Look through the listing and report every line that has "middleware" in it.
═══ DATA ═══
(** * ExpressServerTask: lifecycle and restart orchestration

    A shallow embedding of [lib/tasks/server/express-server.js].

    The fields of the task object are the record [task]; every method of
    the class is a function of the same name over that record.  Calls to
    collaborators (express, http(s), the project, the ui, the emitter) are
    recorded, in order, in the [trace] field.  Methods that return a
    promise return an [outcome]: the state reached at the end of the
    synchronous part together with what the promise is waiting for and the
    reaction that runs when the awaited event occurs.  The event loop that
    delivers those events, the debounce timer and the reactions registered
    on [serverRestartPromise] are the record [world] and its [step]. *)

From Stdlib Require Import String Ascii ZArith List Lia Bool.
From stdpp Require Import gmap strings list fin_maps pretty.

(** ** Values exchanged with the collaborators *)

(** Errors: the two classes the source constructs itself, and whatever a
    collaborator throws or rejects with. *)
Inductive error : Type :=
| TypeError (message : string)
| SilentError (message : string)
| ExternalError (message : string).

Inductive result (A : Type) : Type :=
| Fulfilled (v : A)
| Rejected (e : error).
Arguments Fulfilled {A} v.
Arguments Rejected {A} e.

(** An entry of an express application's handler stack. *)
Inductive middleware : Type :=
| Compression                      (* require('compression')() *)
| ServerModule                     (* the export of ./server, mounted as is *)
| Mounted (label : string).        (* mounted by a factory or an addon hook *)

(** What calling a collaborator's function does: the handlers it mounts on
    the application it is given, and how the call completes. *)
Inductive completion : Type :=
| Returns                          (* returns a plain value *)
| Throws (e : error)               (* throws synchronously *)
| ReturnsPromise.                  (* returns a promise, settled later *)

Record callable : Type := {
  mounts : list middleware;
  completes : completion
}.
Lemma handleLeaveCommand_removes_or_reports_witness :
  Map_get (audioQueues (snd (handleLeaveCommand env_disk_full from_lobby recorded))) "g1"
  = None
  \/ last (trace (snd (handleLeaveCommand env_disk_full from_lobby recorded)))
     = Some (EvReply 1 "Failed to process recording.").
Proof.
  apply (handleLeaveCommand_removes_or_reports env_disk_full from_lobby "g1" 0%nat recorded).
  - unfold registry_ok. vm_compute. apply NoDup_singleton.
  - reflexivity.
  - discriminate.
  - reflexivity.
Defined.

(** The [finally] block: whatever the body does, the file is unlinked and
    the body's completion stands. *)
Lemma try_finally_unlink {A} (env : Env) (body : M A) (filename : string) (w : World) :
  M.try_finally body (unlink_caught env filename) w
  = (fst (body w), set_trace (fun t => t ++ [EvUnlink filename]) (snd (body w))).
Proof.
  unfold M.try_finally, unlink_caught, M.try_catch, M.call, M.ret.
  destruct (body w) as [c w1]. cbn.
  destruct (unlink_outcome env (trace w1) filename) as [[] | e]; reflexivity.
Qed.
═══
> [RESULT OF THIS TASK]
Inductive middleware : Type :=
  mounts : list middleware;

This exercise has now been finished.